Letter Identifies Six Out-of-State “Rogue Banks” that Enable Predatory Lenders to charge 100%+ Interest in States with Rate Caps
FOR IMMEDIATE RELEASE: February 04, 2022
PRESS CONTACTS:
Brent Adams, badams@woodstockinst.org, 773-844-5544
Jane Doyle, jdoyle@woodstockinst.org, 708-527-7568
WASHINGTON, D.C. – With a new chairman taking the helm of the Federal Deposit Insurance Corporation (FDIC), Woodstock Institute joined with more than a dozen other organizations in calling for the FDIC to “stop permitting its supervised institutions to front for predatory lenders evading state interest rate limits.” The letter, linked here, is addressed to the FDIC’s Board of Directors: Acting FDIC Chairman Martin Gruenberg, Consumer Financial Protection Bureau Director Rohit Chopra, and Acting Comptroller of the Currency Michael Hsu.
The letter explains that consumer advocates are aware of “six rogue banks fronting for high-cost non-bank consumer lenders, enabling loans up to 225% APR that are illegal for the non-bank lender to make directly.” Four of the banks are chartered in Utah: FinWise Bank, Capital Community Bank, First Electronic Bank and Transportation Alliance Bank (TAB Bank). The letter also cites Republic Bank & Trust of Kentucky and Lead Bank of Missouri. The high-cost lenders using banks to launder their loans include EasyPay Finance, Elevate Credit, OppLoans, the installment loan brand of the payday lender CashNetUSA, and the auto title lender LoanMart, among others.
EasyPay Finance, which partners with Utah-based TAB Bank, provides financing at the point of sale at numerous auto repair shops, pet stores, and other retailers in Illinois. Illinois established an interest rate cap of 36% last year, but it is not known whether EasyPay chooses to comply with it.
“The Illinois rate cap law has strong ‘anti-evasion’ provisions, but federal law limits our powers when it comes to FDIC-supervised banks based in other states,” said Brent Adams, Senior Vice President of Policy & Communication at Woodstock Institute.

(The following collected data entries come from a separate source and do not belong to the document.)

(** ** Negotiation *)
(** [connector] is what the session is built on, [conn] the stream the
    handshake is read from. *)

(** [peerNegotiation] up to the call of [NewPeer]: the arguments of the call. *)
Definition peer_hello s (conn_ : connector) (conn : reader) (acceptable : list Protocol)
    : go (Protocol * Config) :=
  let '(r, err, _) := Read LinkSize conn in
  match err with
  | Some e => Err (Wrapf "reading handshake" e)
  | None =>
      link ← wrap_err "unmarshal link" (Link_UnmarshalBinary zero_Link (fill LinkSize r));
      if negb (link_ALPN link =? alpn_Multiplexer)
      then Err (Errorf "invalid ALPN received from peer" []) else
      if negb (existsb (λ p, p =? link_Protocol link) acceptable)
      then Err (Errorf "unacceptable protocol: %d" [link_Protocol link]) else
      _ ← wrap_err "negotiating protocol with peer" (multiplexer_New reg (link_Protocol link));
      if ((Source link =? 0) || (Destination link =? 0)) ||
         (Source link =? Destination link) ||
         negb (Destination link =? s_id s) ||
         (Source link =? s_id s)
      then Err (Errorf "invalid peer handshake %+v" [Source link; Destination link]) else
      Ok (link_Protocol link, mkConfig true (Some conn_) (Source link) false second)
  end.
(* ===== verification/Gossip.v ===== *)
(** * Gossip: membership, state exchange and peering

    [server/gossip.go] and [server/messaging.go].  The memberlist library
    calls the delegate methods; what it passes (nodes, buffers, payloads) are
    the arguments.  The JSON codec of the ACME synchronization is a parameter
    with its round-trip law. *)
From S2P Require Import Prelude GoStd Link Message MuxChannel Multiplexer Mux PeerGraph PeerMap Meta Acme Server.

Open Scope Z_scope.

(** [memberlist.Node] *)
Record node := mkNode {
  node_Name : string;
  node_Meta : list Z;
  node_Alive : bool;     (* [State == memberlist.StateAlive] *)
}.

Record ACMESynchronization := mkSync {
  From : Z;
  sync_AccountFile : option AccountFile;   (* nil pointer: absent in the JSON *)
  sync_Bundle : option Bundle;
}.

(** [encoding/json] on the exchanged structures. *)
Class Json := {
  json_Marshal_sync : ACMESynchronization → go (list Z);
  json_Unmarshal_sync : list Z → go ACMESynchronization;
  json_Marshal_account : AccountFile → go (list Z);
  json_Unmarshal_account : list Z → go AccountFile;
  json_Marshal_bundle : Bundle → go (list Z);
  json_Unmarshal_bundle : list Z → go Bundle;
}.

Class JsonOk `{Json} := {
  sync_roundtrip as_ b : json_Marshal_sync as_ = Ok b → json_Unmarshal_sync b = Ok as_ ∧ b ≠ [];
  account_roundtrip af b : json_Marshal_account af = Ok b →
    json_Unmarshal_account b = Ok af ∧ wf_bytes b ∧ b ≠ [];
  bundle_roundtrip bu b : json_Marshal_bundle bu = Ok b →
    json_Unmarshal_bundle b = Ok bu ∧ wf_bytes b ∧ b ≠ [];
}.

Section Gossip.
Context {P : Type} `{MuxPeer P} (reg : gmap Z (Constructor P)) `{XorFilter} `{Crypto} `{Json}.
Implicit Types s : Server P.

(** ** Who connects to whom *)
Definition shouldReachOut s (m : Meta) : bool :=
  if RespondOnly (s_meta s) then false else
  if negb (RespondOnly m) && (PeerID m <? s_id s) then false else true.

(** The loop of [peerReconciliation]: [m] is declared outside of it.  The
    result is the list of [connectPeer] calls made. *)
Fixpoint reconcile_loop s (m : Meta) (nodes : list node) : list Meta :=
  match nodes with
  | [] => []
  | n :: rest =>
      if negb (node_Alive n) then reconcile_loop s m rest else
      if bool_decide (node_Name n = s_gossipName s) then reconcile_loop s m rest else
      match Meta_UnmarshalBinary m (node_Meta n) with
      | Ok m' =>
          if PeerID m' =? s_id s then reconcile_loop s m' rest else
          match PeerMap_Get (s_peers s) (PeerID m') with
          | None =>
              if shouldReachOut s m' then m' :: reconcile_loop s m' rest
              else reconcile_loop s m' rest
          | Some _ => reconcile_loop s m' rest
          end
      | _ => reconcile_loop s m rest
      end
  end.

Definition peerReconciliation s (knownNodes : list node) : list Meta :=
  reconcile_loop s zero_Meta knownNodes.

(** [NotifyJoin]: the peer to connect to, if any; a duplicate of our own
    identifier ends the process. *)
Definition NotifyJoin s (n : node) : go (option Meta) :=
  if bool_decide (node_Name n = s_gossipName s) then Ok None else
  match Meta_UnmarshalBinary zero_Meta (node_Meta n) with
  | Ok m =>
      if PeerID m =? s_id s
      then Panic (FatalExit "gossip: new peer has the same ID as current node")
      else if shouldReachOut s m then Ok (Some m) else Ok None
  | Err _ => Ok None
  | Panic p => Panic p
  end.

(** [NotifyLeave]: the peer to remove, if any, by [removePeer] in the goroutine
    of the gossip library. *)
Definition NotifyLeave s (n : node) : go (option Z) :=
  if bool_decide (node_Name n = s_gossipName s) then Ok None else
  match Meta_UnmarshalBinary zero_Meta (node_Meta n) with
  | Ok m => Ok (Some (PeerID m))
  | Err _ => Ok None
  | Panic p => Panic p
  end.

Definition NodeMeta s : list Z := s_metaBytes s.

(** ** Connecting *)
Record connect_result := mkConnect {
  cr_wire : option (list Z);     (* the handshake written *)
  cr_closed : option Z;          (* what the closer closed *)
  cr_err : option error;
}.

(** [connectPeer] up to the call of [NewPeer]: the handshake written, the
    arguments of the call and the closer; or what it returns before.  [dial] and
    [open] are the answers of the network to the dialer, [werr] the error of
    writing the handshake. *)
Definition connect_hello s (m : Meta) (dial open : Z + error) (werr : option error)
    : go (connect_result + list Z * (Protocol * Config) * option Z) :=
  let link := mkLink (s_id s) (PeerID m) (meta_Protocol m) alpn_Multiplexer in
  match Link_MarshalBinary link with
  | Panic p => Panic p
  | Err e => Ok (inl (mkConnect None None (Some (Wrapf "marshal link" e))))
  | Ok buf =>
      match multiplexer_Dialer (dReg dial open) (meta_Protocol m) with
      | Panic p => Panic p
      | Err e => Ok (inl (mkConnect None None (Some (Wrapf "getting dialer" e))))
      | Ok d =>
          match dl_err d with
          | Some e => Ok (inl (mkConnect None (dl_closer d) (Some (Wrapf "dialing peer" e))))
          | None =>
              match werr with
              | Some e => Ok (inl (mkConnect None (dl_closer d) (Some (Wrapf "writing handshake" e))))
              | None =>
                  Ok (inr (buf, (meta_Protocol m, mkConfig true (dl_connector d) (PeerID m) true second),
                           dl_closer d))
              end
          end
      end
  end.

(** [connectPeer], with a [NewPeer] that nothing interrupts. *)
Definition connectPeer s (m : Meta) (dial open : Z + error) (werr : option error) (closed_first : bool)
    : go (Server P * connect_result) :=
  h ← connect_hello s m dial open werr;
  match h with
  | inl r => Ok (s, r)
  | inr (buf, (proto, conf), closer) =>
      match NewPeer reg (s_peers s) proto conf closed_first with
      | Ok peers => Ok (with_peers peers s, mkConnect (Some buf) None None)
      | Err e => Ok (s, mkConnect (Some buf) closer (Some e))
      | Panic p => Panic p
      end
  end.

(** [connectPeer] as a goroutine. *)
Definition connects s (m : Meta) (dial open : Z + error) (werr : option error) : routine P :=
  match connect_hello s m dial open werr with
  | Ok (inr (_, (proto, conf), _)) => InPeers (NPLoad proto conf)
  | Ok (inl r) => InPeers (Returned match cr_err r with Some e => Err e | None => Ok tt end)
  | Err e => InPeers (Returned (Err e))
  | Panic p => InPeers (Returned (Panic p))
  end.

(** ** State exchange *)

(** [LocalState]; [None] is a nil buffer. *)
Definition LocalState s (join : bool) : go (option (list Z)) :=
  if join then
    match (ExportAccount (s_certManager s)).2 with
    | Panic p => Panic p
    | Err _ => Ok None
    | Ok af =>
        match (ExportBundle (s_certManager s)).2 with
        | Panic p => Panic p
        | Err _ => Ok None
        | Ok bundle =>
            match json_Marshal_sync (mkSync (s_id s) (Some af) (Some bundle)) with
            | Panic p => Panic p
            | Err _ => Ok None
            | Ok b => Ok (Some b)
            end
        end
    end
  else Ok (s_cached s).

(** The ACME part of [MergeRemoteState]. *)
Definition merge_acme s (ca : CA) (as_ : ACMESynchronization) : go (Server P) :=
  match sync_AccountFile as_, sync_Bundle as_ with
  | Some af, Some bundle =>
      if From as_ =? s_id s then Ok s else
      let '(cm1, err) := ImportAccount ca af (negb (s_Debug s)) (s_certManager s) in
      let s1 := with_certs cm1 s in
      let import_bundle :=
        let '(cm2, err2) := ImportBundle ca bundle (negb (s_Debug s)) cm1 in
        match err2 with
        | Panic p => Panic p
        | _ => Ok (with_certs cm2 s)
        end in
      match err with
      | Panic p => Panic p
      | Err e => if errors_Is e ErrAccountExists then import_bundle else Ok s1
      | Ok _ => import_bundle
      end
  | _, _ => Ok s
  end.
(* ===== verification/Leader.v ===== *)
(** * Leader: election and certificate renewal

    [server/leader.go].  The two goroutines [handleMembershipChange] and
    [leaderTimer], the checks the latter spawns, their three channels, the changes
    of the peers and the goroutines that report them are a transition system;
    the ACME checks themselves are functions on the
    certificate manager. *)
From S2P Require Import Prelude GoStd PeerMap Acme.

Open Scope Z_scope.

(** ** Election *)

(** The loop over the snapshot with our own identifier appended. *)
Definition lowest_of (peers : list Z) : Z :=
  foldl (λ lowest peer, if peer <? lowest then peer else lowest) (2 ^ 64 - 1) peers.
Definition elect (self : Z) (snapshot : list Z) : Z := lowest_of (snapshot ++ [self]).

(** Where [handleMembershipChange] is: at its select, in the enumeration of
    [s.peers.Snapshot()], or sending. *)
Inductive member_pc := MSelect | MRange (w : range_window) | MSendStart | MSendStop.
(** Where [leaderTimer] is: at its select, or sending on [stopLeader]. *)
Inductive timer_pc := TSelect | TSendStop.
(** The channel of [time.After]: nil or drained, running, or holding a value. *)
Inductive timer_chan := TimerNil | TimerRunning | TimerFired.

Record leader_sys := mkLS {
  ls_self : Z;
  ls_peers : list Z;              (* the keys of [s.peers] *)
  ls_changing : nat;              (* goroutines that changed [s.peers] and have not sent their token *)
  ls_currentLeader : Z;
  ls_membership : nat;            (* tokens waiting on [membershipCh] *)
  ls_start : chan unit;
  ls_stop : chan unit;
  ls_mpc : member_pc;
  ls_tpc : timer_pc;
  ls_timer : timer_chan;
  ls_checking : nat;              (* goroutines running the ACME checks *)
  ls_restarting : nat;            (* goroutines sending on [startLeader] afterwards *)
}.

(** [ListenForPeers] has sent the first token. *)
Definition init_leader (self : Z) (peers : list Z) : leader_sys :=
  mkLS self peers 0 0 1 (make_chan 1) (make_chan 1) MSelect TSelect TimerNil 0 0.
(** A run of one server of the cluster. *)
Lemma cluster_run {P} `{MuxPeer P} (reg : gmap Z (Constructor P)) `{XorFilter} `{Crypto} `{Json} es cl id sys sys' :
  Forall ordinary es → cl_nodes cl !! id = Some sys → run (server_step reg) es sys = Some sys' →
  rtc (cluster_move reg) cl
    (mkCluster (<[id := sys']> (cl_nodes cl)) (cl_flights cl)
      (reverse (es ≫= dispatched id) ++ cl_log cl)).
Proof.
  intros Hes. revert cl sys. induction Hes as [|e es He _ IH]; intros cl [s bg] Hid Hrun.
  { injection Hrun as <-. cbn. rewrite insert_id by done. by destruct cl. }
  cbn [run] in Hrun. destruct (server_step reg e (s, bg)) as [sys1|] eqn:E; [|done].
  eapply rtc_l; [exists (CServer id e); by eapply cs_server|].
  assert (reverse (dispatched id e) = dispatched id e) as Hrev by (by destruct e).
  specialize (IH (mkCluster (<[id := sys1]> (cl_nodes cl)) (cl_flights cl) (dispatched id e ++ cl_log cl)) sys1).
  cbn in IH. rewrite insert_insert_eq in IH.
  change ((e :: es) ≫= dispatched id) with (dispatched id e ++ (es ≫= dispatched id)). rewrite reverse_app, Hrev, <-(assoc_L (++)).
  apply IH; [apply lookup_insert_eq|done].
Qed.

Definition sample_events : list (@server_event muxPeer) :=
  sample_client ++ [EvClientArrived sample_peer; EvDispatch; EvAnnounce [PeerHash "correct-horse"]].

Lemma sample_cluster :
  ∃ (cl : cluster_sys (P:=muxPeer)) sa ba sb k, sample_reachable cl ∧
    cl_nodes cl !! 42 = Some (sa, ba) ∧ cl_nodes cl !! 43 = Some (sb, idle) ∧
    @up_to_date _ exact_filter cl 42 sa ∧ digests_distinct cl 42 ∧
    is_Some (PeerMap_Get (s_clients sa) k).
Proof.
  assert (is_ok (sample_new 43) = true) as Hok by (vm_compute; reflexivity).
  destruct (sample_new 43) as [sb| |] eqn:Eb; [|discriminate Hok..]. clear Hok.
  assert (∃ s0 s1 bg1 c buf, sample_new 42 = Ok s0 ∧ run sample_step sample_events (s0, idle) = Some (s1, bg1) ∧
    (map_to_list (pm_peers (s_clients s1))).*1 = [PeerHash "correct-horse"] ∧
    @NewConnectedClients exact_filter 42 [PeerHash "correct-horse"] = Ok c ∧
    ConnectedClients_MarshalBinary c = Ok buf ∧ s_cached s1 = Some buf)
    as (s0 & s1 & bg1 & c & buf & E0 & E1 & Hk & Hc & Hw & Hbuf).
  { do 5 eexists. do 5 (split; [vm_compute; reflexivity|]). vm_compute; reflexivity. }
  assert (∀ k, k ∈ [PeerHash "correct-horse"] ↔ is_Some (PeerMap_Get (s_clients s1) k)) as Hcl.
  { intros k. rewrite <-Hk, list_elem_of_fmap. unfold PeerMap_Get. split.
    - intros ([k' p] & -> & Hp%elem_of_map_to_list). by eexists.
    - intros [p Hp]. exists (k, p). split; [done|]. by apply elem_of_map_to_list. }
  unfold sample_new in Eb, E0.
  set (cl0 := with_node 42 (s0, idle) (with_node 43 (sb, idle) empty_cluster)).
  eexists _, s1, bg1, sb, (PeerHash "correct-horse").
  split; [|split; [|split; [|split; [|split; [|apply Hcl; by apply list_elem_of_singleton]]]]].
  - unfold sample_reachable, cluster_reachable. etrans; [eapply rtc_r; [apply rtc_once|]|apply (cluster_run sample_reg sample_events cl0 42 (s0, idle))].
    + eexists. eapply (cs_start _ empty_cluster 43); [reflexivity|done|exact Eb].
    + eexists. eapply (cs_start _ _ 42); [reflexivity|done|exact E0].
    + by repeat constructor.
    + apply lookup_insert_eq.
    + exact E1.
  - apply lookup_insert_eq.
  - cbn. by rewrite !lookup_insert_ne, lookup_insert_eq by done.
  - exists [PeerHash "correct-horse"], c, buf. split_and!; try done. cbn. by apply list_elem_of_singleton.
  - intros l l'. cbn. by intros [= ->]%list_elem_of_singleton [= ->]%list_elem_of_singleton.
Qed.

Lemma cluster_converges_witness :
  ∃ (cl cl' : cluster_sys (P:=muxPeer)) k sb' c', sample_reachable cl ∧
    @rtc cluster_sys (@exchange_move _ _ sample_reg exact_filter sample_crypto
      (sample_json (mkSync 0 None None)) 42 43) cl cl' ∧
    cl_nodes cl' !! 43 = Some (sb', idle) ∧ peerFilter (s_peerGraph sb') !! 42 = Some c' ∧
    @ConnectedClients_Has exact_filter c' k = Ok true.
Proof.
  destruct sample_cluster as (cl & sa & ba & sb & k & Hr & Ha & Hb & Hup & Hd & Hk).
  destruct (@cluster_converges _ _ sample_reg exact_filter exact_filter_ok sample_crypto
    (sample_json (mkSync 0 None None)) (sample_ca 0) cl 42 43 sa ba sb idle (@protocolRegistry_ok sample_sessions)
    Hr ltac:(clear; done) Ha Hb Hup Hd) as (cl' & sb' & c' & Hm & _ & Hb' & _ & _ & Hc' & Hq).
  destruct (Hq cl' (rtc_refl _ _)) as (sa'' & pa'' & sb'' & pb'' & _ & Hb'' & Hall).
  rewrite Hb' in Hb''. injection Hb'' as <- <-. destruct (Hall k c' Hk Hc') as [Hhas _].
  exists cl, cl', k, sb', c'. by split_and!.
Defined.

Lemma announcements_truthful_witness :
  ∃ (cl : cluster_sys (P:=muxPeer)) sb c clients, sample_reachable cl ∧
    cl_nodes cl !! 43 = Some (sb, idle) ∧ peerFilter (s_peerGraph sb) !! 42 = Some c ∧
    @NewConnectedClients exact_filter 42 clients = Ok c.
Proof.
  destruct sample_cluster as (cl & sa & ba & sb & k & Hr & Ha & Hb & (l & c & buf & _ & _ & Hc & Hw & Hbuf) & _).
  pose proof (@reachable_truthful _ _ sample_reg exact_filter sample_crypto
    (sample_json (mkSync 0 None None)) exact_filter_ok (@protocolRegistry_ok sample_sessions) cl Hr) as Ht.
  destruct (@announcement_decodes exact_filter exact_filter_ok 42 _ c buf ltac:(clear; done) Hc Hw) as (Hdec & _).
  destruct (@exchange_settles _ _ sample_reg exact_filter sample_crypto (sample_json (mkSync 0 None None))
    exact_filter_ok (@protocolRegistry_ok sample_sessions) (logged cl) 42 43 (sample_ca 0) idle
    (logged_genuine cl) cl sb (sa, ba) buf c ltac:(clear; done) Ht Hb Ha Hbuf Hdec) as (cl' & sb' & c' & L & _ & Hc').
  assert (sample_reachable cl') as Hr'.
  { unfold sample_reachable, cluster_reachable in *. etrans; [exact Hr|].
    eapply rtc_subrel; [|apply L]. intros x y Hxy. by eapply quiet_moves, exchange_quiet. }
  destruct (@announcements_truthful _ _ sample_reg exact_filter exact_filter_ok sample_crypto
    (sample_json (mkSync 0 None None)) cl' 42 43 sb' idle c' (@protocolRegistry_ok sample_sessions) Hr'
    (learned_at _ _ _ _ _ _ _ _ _ L) Hc') as (_ & _ & _ & _ & clients & _ & _ & _ & Hnew & _).
  exists cl', sb', c', clients. split_and!; [exact Hr'|by eapply learned_at|exact Hc'|exact Hnew].
Defined.
(** A value or the end of the process. *)
Definition or_fatal {A} (msg : string) (r : A + error) : go A :=
  match r with inl a => Ok a | inr _ => fatal msg end.

(** The lookup of the server: [/where] on the host given. *)
Definition discover (env : TunnelEnv) (where_ : string) : go string :=
  resp ← or_fatal "auto discovering peer" (te_Get env ("https://" +:+ where_ +:+ "/where"));
  if negb (resp.1 =? 200) then fatal "auto discovering returns non-200 response code" else
  w ← or_fatal "cannot recode auto discovering result" resp.2;
  Ok (w.1 +:+ ":" +:+ itoa w.2).

(** The [Host] header sent to the target; the parsed host name is dereferenced
    without looking at the error. *)
Definition host_header (env : TunnelEnv) (opts : TunnelOpts) (u : url) (hostname : string) : go string :=
  if to_Overwrite opts then
    match te_Parse env hostname with
    | inl tunnelURL => Ok (u_Host tunnelURL)
    | inr _ => Panic NilDereference
    end
  else Ok (u_Host u).

Section Tunnel.
Context {P : Type} `{MuxPeer P} (reg : gmap Z (Constructor P)).

(** [Tunnel], up to the point where it waits for a signal. *)
Definition Tunnel (env : TunnelEnv) (opts : TunnelOpts) : go (tunnel P) :=
  u ← or_fatal "parsing forwarding target" (te_Parse env (to_Forward opts));
  _ ← tunnel_scheme_ok (u_Scheme u);
  peerTarget ← discover env (to_Where opts);
  let proposedProtocol := wrap8 (to_Proto opts) in
  match multiplexer_Dialer (dReg (te_Dial env peerTarget) (te_OpenStream env)) proposedProtocol with
  | Panic p => Panic p
  | Err _ => fatal "selecting peer dialer"
  | Ok d =>
      match dl_err d with
      | Some _ => fatal "connecting to peer"
      | None =>
          r ← client_peerNegotiation proposedProtocol (te_Write env) (te_Read env) (te_JSON env);
          let '(link, hostname) := r in
          match NewPeer reg (NewPeerMap (Source link)) (link_Protocol link)
                  (tunnel_config (dl_connector d) link) (te_closed_first env) with
          | Panic p => Panic p
          | Err _ => fatal "registering peer"
          | Ok pm =>
              match pm_notify pm with
              | [] => fatal "timeout attempting to establish connection with peer"
              | p :: _ =>
                  hostHeader ← host_header env opts u hostname;
                  Ok (mkTunnel u link pm p hostname hostHeader)
              end
          end
      end
  end.
(* ===== verification/TunnelLoop.v ===== *)
(** * TunnelLoop: the tunnel client while it serves

    The goroutines that [Tunnel] of [client/tunnel.go] leaves running once the
    session is established: the loop over the streams of the session, the local
    HTTP server that accepts from the queue of 32 connections, the watcher that
    turns the end of the session into a signal, and the main goroutine that
    waits for it.  Also what [Tunnel] prints, the error page of its reverse
    proxy, and the life cycle of the command in [cmd/client/main.go]. *)
From S2P Require Import Prelude GoStd Link MuxChannel Multiplexer PeerGraph PeerMap Meta Acme Server Mux Alpn Gateway Client.

Open Scope Z_scope.

(** ** Output *)
Fixpoint Repeat (s : string) (n : nat) : string :=
  match n with O => "" | S n' => s +:+ Repeat s n' end.

Definition ruler : string := nl +:+ Repeat "=" 50 +:+ nl +:+ nl.

(** What is printed once the tunnel is up; [sep] is the path separator and
    [app] the name of the program. *)
Definition banner (opts : TunnelOpts) (u : url) (sep app hostname hostHeader : string) : string :=
  if to_Concise opts then hostname +:+ nl else
  ruler +:+
  (if bool_decide (u_Scheme u = "http") || bool_decide (u_Scheme u = "https") then
     "HTTPS requests will be forwarded to: " +:+ to_Forward opts +:+ " (Host: " +:+ hostHeader +:+ ")" +:+ nl
   else if bool_decide (u_Scheme u = "tcp") then
     "TCP connections will be forwarded to: " +:+ to_Forward opts +:+ nl +:+ nl +:+
     "Example usages:" +:+ nl +:+ nl +:+ "SSH:" +:+ nl +:+
     "ssh -o ProxyCommand=" +:+ String.String (Ascii.ascii_of_nat 34) "." +:+ sep +:+ app +:+
     " connect -url " +:+ hostname +:+ String.String (Ascii.ascii_of_nat 34) " user@127.0.0.1" +:+ nl
   else "") +:+
  nl +:+ "Your Hostname: " +:+ hostname +:+ nl +:+ ruler.

(** The reverse proxy to the target: the [Host] header it sends, and its answer
    when the target fails. *)
Definition proxy_Director (hostHeader : string) (rewritten_host : string) : string := hostHeader.
Definition proxy_ErrorHandler (e : string) : Z * string :=
  (502, "Forwarding target returned error: " +:+ e).

(** ** The command

    [main] of [cmd/client/main.go]: the logger is built before the command, and
    each of the three commands undoes the redirection of the standard logger
    afterwards. *)
Record client_env := mkClientEnv {
  ce_Build : bool → option error;       (* [logCfg.Build], for development or production *)
  ce_Redirect : option error;           (* [zap.RedirectStdLogAt] *)
}.

Definition client_Before (env : client_env) (c : cli) : option error :=
  match ce_Build env (c_Bool c "debug") with
  | Some e => Some e
  | None => ce_Redirect env
  end.

Inductive app_result :=
| AppFailed (e : error)                                  (* printed on standard error *)
| AppRan (cmd : client_command) (undone : bool)
| AppCrashed (p : panic).

Definition client_app (env : client_env) (command : string) (c : cli) : app_result :=
  match client_Before env c with
  | Some e => AppFailed e
  | None =>
      match client_main command c with
      | Ok ShowHelp => AppRan ShowHelp false
      | Ok cmd => AppRan cmd true
      | Err e => AppFailed e
      | Panic p => AppCrashed p
      end
  end.

(** The command line never crashes the program: a command runs exactly when
    the logger could be built and redirected and its required flag was given,
    and then with the values of its flags or their defaults. *)
Lemma client_app_runs env command c :
  client_app env command c =
    match client_Before env c with
    | Some e => AppFailed e
    | None =>
        if bool_decide (command = "tunnel") then
          match c_String c "where" with
          | Some w => AppRan (RunTunnel (mkTunnelOpts (default "http://127.0.0.1:3000" (c_String c "forward")) w
              (default Mplex (c_Int c "protocol")) (c_Bool c "debug") (c_Bool c "overwrite") (c_Bool c "concise"))) true
          | None => AppFailed (Errorf ("Required flag " +:+ "where" +:+ " not set") [])
          end
        else if bool_decide (command = "connect") then
          match c_String c "url" with
          | Some u => AppRan (RunConnect u) true
          | None => AppFailed (Errorf ("Required flag " +:+ "url" +:+ " not set") [])
          end
        else if bool_decide (command = "forward") then
          match c_String c "url" with
          | Some u => AppRan (RunForward u (default ":5678" (c_String c "listen"))) true
          | None => AppFailed (Errorf ("Required flag " +:+ "url" +:+ " not set") [])
          end
        else AppRan ShowHelp false
    end.
Proof.
  unfold client_app, client_main, required. destruct (client_Before env c); [done|].
  repeat case_bool_decide; try done; by destruct (c_String c "where"), (c_String c "url").
Qed.

(** ** The goroutines *)
Inductive watcher := WatchSession | SendSignal | WatchDone.

Record tunnel_run (P : Type) := mkRun {
  tr_held : option Z;               (* the loop waits to queue this connection *)
  tr_c : chan Z;                    (* [c := make(chan net.Conn, 32)] *)
  tr_looping : bool;                (* the channel of streams is open *)
  tr_watcher : watcher;
  tr_sigs : chan unit;              (* [make(chan os.Signal, 1)] *)
  tr_pm : PeerMap P;
  tr_bye : option (option P);       (* [Some _] once [Tunnel] has returned *)
  tr_served : list Z;               (* accepted by the local HTTP server *)
  tr_piped : list (Z * Z);          (* target and stream *)
  tr_closed : list Z;
  tr_seen : list LinkConnection;    (* everything the loop received *)
}.
Arguments mkRun {_} _ _ _ _ _ _ _ _ _ _ _.
Arguments tr_held {_} _.
Arguments tr_c {_} _.
Arguments tr_looping {_} _.
Arguments tr_watcher {_} _.
Arguments tr_sigs {_} _.
Arguments tr_pm {_} _.
Arguments tr_bye {_} _.
Arguments tr_served {_} _.
Arguments tr_piped {_} _.
Arguments tr_closed {_} _.
Arguments tr_seen {_} _.

Inductive run_event :=
| RStream (l : LinkConnection) (dial : Z + error)   (* the loop receives a stream *)
| RQueue                                            (* its send on [c] goes through *)
| RAccept                                           (* the HTTP server accepts *)
| RStreamsEnd                                       (* the channel of streams is closed *)
| RSessionClosed                                    (* [NotifyClose] fires *)
| RSendSignal                                       (* the watcher's send goes through *)
| RInterrupt                                        (* a signal from outside *)
| RMain.                                            (* the main goroutine wakes up *)

Section Run.
Context {P : Type} `{MuxPeer P}.
Implicit Types r : tunnel_run P.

The consumers’ letter to the FDIC states, in part: “FDIC-supervised banks are helping predatory lenders make loans up to 225% APR that are illegal in almost every state. These rent-a-bank schemes often operate under the guise of innovative ‘fintech’ products, even as their high-cost, high-default business model inflicts harms similar to those inflicted by traditional payday lenders…. Rent-a-bank schemes have flourished at FDIC banks in the past few years and it is time for that to come to an end.”
In a rent-a-bank lending scheme, a company that is not a bank runs a lending program and takes most of the profit, but a bank nominally approves, initially funds, and puts its name on the loans. This arrangement helps the true lender – the nonbank company – to evade state interest rate limits, which don’t apply to banks.
The advocates’ letter points to President Biden’s pledge to no longer allow the schemes, a bipartisan vote in Congress disapproving them, broad bipartisan opposition to evasion of state rate caps including a letter from 413 groups representing all 50 states, recent action from the Office of the Comptroller of the Currency to stop these predatory loans, and numerous reasons why the FDIC as a bank watchdog has a responsibility to shut down these illegal operations.